Finding Moment of Inertia for Wagon Wheel

[PascalPanther]

While working on your latest novel about settlers crossing the Great Plains in a wagon train, you get into an argument with your co-author regarding the moment of inertia of an actual wooden wagon wheel. The 70-kg wheel is 120-cm in diameter and has heavy spokes connecting the rim to the axle. Your co-author claims that you can approximate using I = MR2 (like for a hoop) but you anticipate I will be significantly less than that because of the mass located in the spokes. To find I experimentally, you mount the wheel on a low-friction bearing then wrap a light cord around the outside of the rim to which you attach a 20-kg bag of sand. When the bag is released from rest, it drops 3.77 m in 1.6 s.

Here is what I did initially:

v = 3.77m/1.6s
mgh = (1/2)mv^2 + (1/2)*I*omega^2
omega = v/R
(20kg)(9.8)(3.77m) = (1/2)(20kg)(2.36 m/s)^2 + (1/2)I((2.36)^2/(0.60)^2)
I = 88.3 ... which is more than I = MR^2 = 25.2 ...

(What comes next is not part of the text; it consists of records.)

Lemma below_rank rank C rid x : tree_ok rank C → below C rid x → rank x ≤ rank rid.
Proof.
  intros Ht. induction 1 as [rid|rid rt child x E Hb Hc Hx IH]; [done|].
  destruct (tr_child _ _ Ht rid rt child E Hc). lia.
Qed.

Lemma wp_visit_child rank C rid s0 rt0 dn l es kind values n child (Q : unit → setup → Prop) s :
  tree_ok rank C → C !! rid = Some (conf rt0) → child ∈ children_of rt0 →
  (∀ s rt, conf <$> su_routes s = C → su_routes s !! child = Some rt →
     wp (socket_visitor n child) (λ _, visits_below rank C child s) s) →
  looping rank C rid s0 rt0 dn l s → es = (λ v, (match_entry kind v, child)) <$> values →
  (∀ s', looping rank C rid s0 rt0 (dn ++ [child]) (l ++ es) s' → Q tt s') →
  wp (mfor values (λ v, add_entry rid kind v child);; socket_visitor n child) Q s.
Proof.
  intros Ht HC Hchild Hvisit [Hv (rt & E & Ec & Et & Hf) Hd] -> HQ.
  destruct (tr_child _ _ Ht rid _ child HC Hchild) as [[crt0 Hcrt] Hr].
  apply wp_bind. eapply wp_add_entries; [done..|]. intros s1 rt1 Hv1 E1 C1 T1 Hf1 Hx1.
  assert (Hd1 : all_prepared C (λ x, ∃ child, child ∈ dn ∧ below C child x) s1).
  { intros x Hx. destruct (Hd x Hx) as (rtx & Ex & Px). exists rtx. split; [|done].
    rewrite Hx1; [done|]. intros ->. clear -Hx Ht HC Hd Ex Px E Hf.
    rewrite E in Ex. injection Ex as <-. destruct Px as [Pm _ _]. unfold filling in Hf. rewrite Hf in Pm.
    case_decide; [|done]. by injection Pm. }
  destruct (conf_lookup_inv C s1 child crt0) as (crt & Ecrt & _); [apply Hv1|done|].
  eapply wp_mono; [apply (Hvisit s1 crt); [apply Hv1|done]|]. intros [] s2 [W P].
  destruct (visiting_child rank C rid child s0 s1 s2) as [Hv2 E2]; [done..|apply P; constructor|].
  apply HQ. split; [done| |].
  - exists rt1. rewrite E2. split_and!; [done|congruence|congruence|done].
  - intros x (c & Hc & Hx). apply elem_of_app in Hc as [Hc|Hc%list_elem_of_singleton].
    + eapply (visiting_prepared _ _ _ _ _ _ W Hd1); [intros _; apply P; constructor|eauto].
    + subst c. by apply P.
Qed.

Lemma wp_mfor_one {S A B} (a : A) (f : A → M S unit) (m : M S B) (Q : B → S → Prop) st :
  wp (mfor [a] f;; m) Q st → wp (f a;; m) Q st.
Proof. unfold wp, mbind, M_bind. simpl. unfold mbind, M_bind. by destruct (f a st) as [[] | | |]. Qed.

(** Both loops over the children. *)
Lemma wp_children rank C rid s0 rt n (Q : unit → setup → Prop) s :
  tree_ok rank C → C !! rid = Some (conf rt) →
  (∀ child rt s, conf <$> su_routes s = C → su_routes s !! child = Some rt → rank child < n →
     wp (socket_visitor n child) (λ _, visits_below rank C child s) s) →
  rank rid < S n → looping rank C rid s0 rt [] [] s →
  (∀ s', looping rank C rid s0 rt (children_of rt) (entries C rt) s' →
     wp (su_set rid (λ rt, rt <| hr_child_match ::= fmap (λ m, m <| m_compiled := true |>) |>)) Q s') →
  wp (mfor (hr_children rt) (λ child,
        crt ← su_get child;
        mfor (hr_match crt) (λ value, add_entry rid (hr_routing rt) value child);;
        socket_visitor n child);;
      mfor (hr_map rt) (λ item,
        add_entry rid (hr_routing rt) item.1 item.2;;
        socket_visitor n item.2);;
      su_set rid (λ rt, rt <| hr_child_match ::= fmap (λ m, m <| m_compiled := true |>) |>)) Q s.
Proof.
  intros Ht HC IH Hn Hlo HQ. set (kind := hr_routing rt).
  apply wp_bind, (wp_mfor (λ rest s', ∃ dn, hr_children rt = dn ++ rest ∧
    looping rank C rid s0 rt dn (mjoin (child_entries C kind <$> dn)) s')).
  { by exists []. }
  { intros child rest s1 (dn & Ed & Hlo1).
    assert (Hc : child ∈ children_of rt) by (unfold children_of; rewrite Ed; set_solver).
    destruct (tr_child _ _ Ht rid _ child HC Hc) as [[ccrt Hcrt] Hr].
    destruct (conf_lookup_inv C s1 child ccrt) as (crt & Ecrt & Ecc); [apply Hlo1|done|].
    apply wp_bind. eapply wp_su_get; [done|].
    eapply (wp_visit_child rank C rid s0 rt dn); [done..| |exact Hlo1|reflexivity|].
    { intros s' rt' ? ?. eapply IH; [done..|lia]. }
    intros s2 Hlo2. exists (dn ++ [child]). split; [by rewrite <- app_assoc|].
    rewrite fmap_app, join_app. simpl. unfold child_entries at 2. rewrite Hcrt, app_nil_r.
    replace (hr_match ccrt) with (hr_match crt) by (by rewrite <- Ecc). done. }
  intros s1 (dn & Ed & Hlo1). rewrite app_nil_r in Ed. subst dn.
  apply wp_bind, (wp_mfor (λ rest s', ∃ dn, hr_map rt = dn ++ rest ∧
    looping rank C rid s0 rt (hr_children rt ++ (snd <$> dn))
      (mjoin (child_entries C kind <$> hr_children rt) ++ (map_entry kind <$> dn)) s')).
  { exists []. by rewrite !app_nil_r. }
  { intros [value child] rest s2 (dn & Ed & Hlo2). simpl.
    assert (Hc : child ∈ children_of rt) by (unfold children_of; rewrite Ed, fmap_app; set_solver).
    destruct (tr_child _ _ Ht rid _ child HC Hc) as [_ Hr].
    apply wp_mfor_one with (f := λ v, add_entry rid kind v child).
    eapply (wp_visit_child rank C rid s0 rt (hr_children rt ++ dn.*2)); [done..| |exact Hlo2|reflexivity|].
    { intros s' rt' ? ?. eapply IH; [done..|lia]. }
    intros s3 Hlo3. exists (dn ++ [(value, child)]). split; [by rewrite <- app_assoc|].
    by rewrite !fmap_app, !app_assoc. }
  intros s2 (dn & Ed & Hlo2). rewrite app_nil_r in Ed. subst dn. by apply HQ.
Qed.

Lemma wp_socket_visitor rank C n rid rt s :
  tree_ok rank C → conf <$> su_routes s = C → su_routes s !! rid = Some rt → rank rid < n →
  wp (socket_visitor n rid) (λ _, visits_below rank C rid s) s.
Proof.
  intros Ht. revert rid rt s. induction n as [|n IH]; intros rid rt s EC E Hn; [lia|]. cbn [socket_visitor].
  pose proof (conf_lookup C s rid rt EC E) as HC.
  apply wp_bind. eapply wp_open_forward; [done|apply (tr_socket _ _ Ht rid _ HC)|]. intros s1 rt1 E1 C1 T1.
  assert (Hv1 : visiting rank C rid s s1).
  { pose proof (visiting_set rank C rid s s rt rt1 (visiting_refl rank C rid s EC) E C1) as [V1 V2 V3].
    simpl in *. split; by rewrite E1. }
  apply wp_bind. eapply wp_su_set; [by rewrite E1, lookup_insert_eq|].
  set (rt2 := rt1 <| hr_child_match := None |>).
  set (s2 := s1 <| su_routes := _ |>).
  assert (C2 : conf rt2 = conf rt) by (rewrite <- C1; by destruct rt1).
  assert (Hv2 : visiting rank C rid s s2).
  { eapply (visiting_set _ _ _ _ _ rt1); [done|by rewrite E1, lookup_insert_eq|by destruct rt1]. }
  assert (E2 : su_routes s2 !! rid = Some rt2) by apply lookup_insert_eq.
  assert (T2 : sk_value (hr_socket rt2) ≠ [] → Forall indexed (hr_contents rt2)).
  { replace (hr_socket rt2) with (hr_socket rt); [done|]. change (hr_socket (conf rt) = hr_socket (conf rt2)). congruence. }
  assert (HC2 : C !! rid = Some (conf rt2)) by congruence.
  assert (N2 : hr_child_match rt2 = None) by done.
  clearbody rt2 s2. clear Hv1 E1 C1 T1 s1 rt1. clear HC.
  apply wp_bind. eapply wp_su_get; [done|].
  destruct (decide (branching rt2)) as [Hb|Hb].
  - rewrite decide_True by done. cbn zeta. apply wp_bind.
    rewrite decide_True by apply (tr_kind _ _ Ht rid _ HC2 Hb).
    apply wp_bind. eapply wp_su_set; [done|]. set (rt3 := rt2 <| hr_child_match := _ |>). set (s3 := s2 <| su_routes := _ |>).
    apply (wp_children rank C rid s rt2 n); try done.
    { split; [by apply (visiting_set _ _ _ _ _ rt2)| |intros x (c & Hc & _); by apply elem_of_nil in Hc].
      exists rt3. split_and!; [apply lookup_insert_eq|by destruct rt2..|done]. }
    intros s4 [V4 (rt4 & E4 & C4 & T4 & F4) D4].
    eapply wp_su_set; [done|]. apply wp_bind, wp_index_field. intros f s5 Ef Hf E5.
    eapply wp_su_set; [rewrite E5; apply lookup_insert_eq|].
    set (rt6 := _ <| hr_routing_by := f |>). set (s6 := s5 <| su_routes := _ |>).
    assert (C6 : conf rt6 = conf rt4).
    { assert (Eb : unindexed f = unindexed (hr_routing_by rt4)).
      { rewrite Ef. change (hr_routing_by (conf rt2) = hr_routing_by (conf rt4)). by rewrite C4. }
      clear -Eb. destruct rt4. unfold rt6, conf. simpl in *. by rewrite Eb. }
    assert (V6 : visiting rank C rid s s6).
    { pose proof (visiting_set rank C rid s s4 rt4 rt6 V4 E4 C6) as [W1 W2 W3]. simpl in *.
      unfold s6. split; simpl; rewrite E5; simpl; by rewrite insert_insert_eq. }
    split; [done|]. intros x Hx. destruct Hx as [|rt' child x HC' Hb' Hc Hx].
    + exists rt6. split; [apply lookup_insert_eq|]. assert (Ecf : conf rt6 = conf rt2) by congruence.
      assert (Hb6 : branching rt6) by (change (branching (conf rt6)); by rewrite Ecf). split.
      * rewrite decide_True by done. simpl. rewrite F4. simpl. do 2 f_equal.
        change (entries C (conf rt2) = entries C (conf rt6)). by rewrite Ecf.
      * intros _. exact Hf.
      * intros Hs. change (Forall indexed (hr_contents rt4)). rewrite T4. apply T2.
        by replace (hr_socket rt2) with (hr_socket rt6) by (change (hr_socket (conf rt6) = hr_socket (conf rt2)); by rewrite Ecf).
    + assert (rt' = conf rt2) as -> by congruence. destruct (tr_child _ _ Ht rid _ child HC2 Hc) as [_ Hr].
      pose proof (below_rank rank C child x Ht Hx).
      destruct (D4 x) as (rtx & Ex & Px); [eauto|]. exists rtx. split; [|done].
      unfold s6. simpl. rewrite E5. simpl. rewrite !lookup_insert_ne by (intros ->; lia). done.
  - rewrite decide_False by done. apply wp_ret. split; [done|].
    intros x Hx. destruct Hx as [|rt' child x HC' Hb' _ _]; [|].
    + exists rt2. split; [done|]. split; [by rewrite decide_False|done|done].
    + assert (rt' = conf rt2) as -> by congruence. by destruct Hb.
Qed.
End setup_lemmas.

(** ** Lemmas: replies and fields *)

(** The events of a static reply. *)
Definition static_reply (req : addr) (date : bytes) (resp : StaticResponse) : list event :=
  ReqStatus req (show_code (code resp) ++ " "%char :: status resp) :: ReqHeader req (str "Date") date ::
  ((λ h, ReqHeader req h.1 h.2) <$> sr_headers resp) ++ [ReqReply req (body resp)].

Lemma show_code_length z : (100 ≤ z ≤ 999)%Z → length (show_code z) = 3.
Proof.
  intros Hz. assert (Hall : forallb (λ n, length (show_code (Z.of_nat n)) =? 3)%nat (seq 100 900) = true)
    by (vm_compute; reflexivity).
  rewrite forallb_forall in Hall. specialize (Hall (Z.to_nat z)). rewrite in_seq in Hall.
  rewrite Z2Nat.id in Hall by lia. apply Nat.eqb_eq, Hall. lia.
Qed.

(** An address in dotted form always fits. *)
Lemma snprintf_ip_exact ip : (0 ≤ ip < 2 ^ 32)%Z → snprintf_ip ip = show_ip ip.
Proof.
  intros Hip. unfold snprintf_ip. apply take_ge.
  assert (Hpart : ∀ z, (0 ≤ z < 256)%Z → length (show_int 10 z) ≤ 3).
  { intros z Hz. assert (Hall : forallb (λ n, length (show_int 10 (Z.of_nat n)) <=? 3)%nat (seq 0 256) = true)
      by (vm_compute; reflexivity).
    rewrite forallb_forall in Hall. specialize (Hall (Z.to_nat z)). rewrite in_seq in Hall.
    rewrite Z2Nat.id in Hall by lia. apply Nat.leb_le, Hall. lia. }
  assert (Hand : ∀ z, (0 ≤ Z.land z 255 < 256)%Z).
  { intros z. change 255%Z with (Z.ones 8). rewrite Z.land_ones by lia. apply Z.mod_pos_bound. lia. }
  unfold show_ip. repeat (rewrite length_app; cbn [length]).
  pose proof (Hpart _ (Hand (Z.shiftr ip 16))). pose proof (Hpart _ (Hand (Z.shiftr ip 8))).
  pose proof (Hpart _ (Hand ip)).
  assert (0 ≤ Z.shiftr ip 24 < 256)%Z.
  { rewrite Z.shiftr_div_pow2 by lia. split; [apply Z.div_pos; lia|]. apply Z.div_lt_upper_bound; lia. }
  pose proof (Hpart (Z.shiftr ip 24)). lia.
Qed.

Section lemmas.
Context `{LogLevel, Env, Website, HttpConfig}.
Implicit Types (r : root).

Lemma run_mfor_emit {A} (l : list A) (e : A → event) r :
  mfor l (λ a, emit (e a)) r = Ok tt (noted r (e <$> l)).
Proof.
  revert r. induction l as [|a l IH]; intros r; cbn [mfor]; [by rewrite noted_nil|].
  unfold mbind, M_bind, emit, modify. rewrite IH. by rewrite (noted_noted r [e a]).
Qed.

Lemma wp_http_static_response req resp date (Q : unit → root → Prop) r :
  code_ok resp → http_date req = Some date → Q tt (noted r (static_reply req date resp)) →
  wp (http_static_response req resp) Q r.
Proof.
  intros Hc Hd HQ. unfold http_static_response. rewrite decide_True.
  2:{ rewrite length_app. cbn [length]. rewrite show_code_length by done. lia. }
  unfold http_common_headers. rewrite Hd. root_steps. unfold ws_add_header. root_steps.
  apply wp_SNIMPL; [done|]. root_steps. unfold wp. rewrite run_mfor_emit. unfold ws_reply_data, emit, modify.
  unfold static_reply in HQ. rewrite app_comm_cons, app_comm_cons, <- noted_noted in HQ.
  unfold noted in *. simpl in *. by rewrite <- !app_assoc in *.
Qed.

(** *** Fields *)
Definition ip_text (q : request) : bytes :=
  default (match rq_addr q with Some a => snprintf_ip a | None => [] end) (rq_ip q).

Definition field_text (q : request) (f : request_field) : bytes :=
  match f_kind f with
  | Body => if rq_bodypos q then rq_body q else []
  | Header => default [] (rq_fields q !! Z.to_nat (f_index f))
  | Uri => rq_uri q
  | Path => rq_path q
  | IP => ip_text q
  | Method => rq_method q
  | Cookie | Nothing => []
  end.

So this is entirely wrong, because I know it should be less, since the mass is more evenly distributed.
Second approach, I believe the drops 3.77 m in 1.6 s is still due to gravity, is not constant velocity. There must also be tension then since it is less than gravitational acceleration.

mg - T = ma
y=(1/2)a*t^2
(3.77m) = (1/2)a(1.6)^2
a= 2.95 m/s^2

(20 kg)(9.8) - T = (20kg)(2.95)
T = 137N

torque = F*R
Only T does something in relation to the rotation of the axis? So:
torque = T*R = I * alpha
alpha = a/R = 2.95m/s^2 / 0.60m = 4.92 rad/s^2

137N * 0.60m = I * (4.92 rad/s^2)
I = 16.6 N s

Well I got the less inertia part now. But was that the right way to do it?

 

[OlderDan]

Both ways should give you the same result. You made an error in your first calculation. A hint as to where that error is can be found in your second calculation (a = 2.95m/s²). How fast is the mass moving at the end of 1.6 seconds?

 

[kyle8921]

I would first commend you for taking the initiative to experimentally determine the moment of inertia of the wagon wheel rather than just relying on an approximation. Your approach of using the equation I = MR^2 for a hoop would have been appropriate if the wheel was a solid disk without spokes. However, since the wheel has heavy spokes connecting the rim to the axle, it cannot be treated as a solid disk and a different approach is needed.

Your second approach of using the relationship between tension and acceleration is a better method of determining the moment of inertia for the wagon wheel. However, there are a few things that could be improved upon. Firstly, the equation you used (mg - T = ma) assumes that the wheel is in equilibrium, which is not the case as the bag of sand is being released from rest. Instead, you should use the equation F = ma, where F is the net force acting on the system (in this case, the bag of sand and the wheel) and m is the total mass. This will give you the correct value for acceleration.

Secondly, the equation torque = T*R = I * alpha is only valid if the wheel is rotating at a constant angular velocity. In this case, the wheel is accelerating and therefore, the equation should be rewritten as torque = T*R = I * alpha + I * alpha_0, where alpha_0 is the initial angular acceleration of the wheel. Since the wheel starts from rest, alpha_0 = 0 and the equation simplifies to torque = T*R = I * alpha.

Lastly, you have correctly calculated the torque (137N * 0.60m) and the angular acceleration (4.92 rad/s^2) but you have not taken into account the radius of the wheel in your calculation of moment of inertia. The correct equation should be I = (T*R)/alpha = (137N * 0.60m)/4.92 rad/s^2 = 16.6 kg m^2.

In conclusion, your approach to find the moment of inertia of the wagon wheel experimentally was correct, but there were some minor errors in your calculations. By taking into account the net force, the initial angular acceleration, and the radius of the wheel, you have correctly determined the moment of inertia to be 16.6 kg m^2, which is significantly less than the value obtained from the approximation I = MR^2.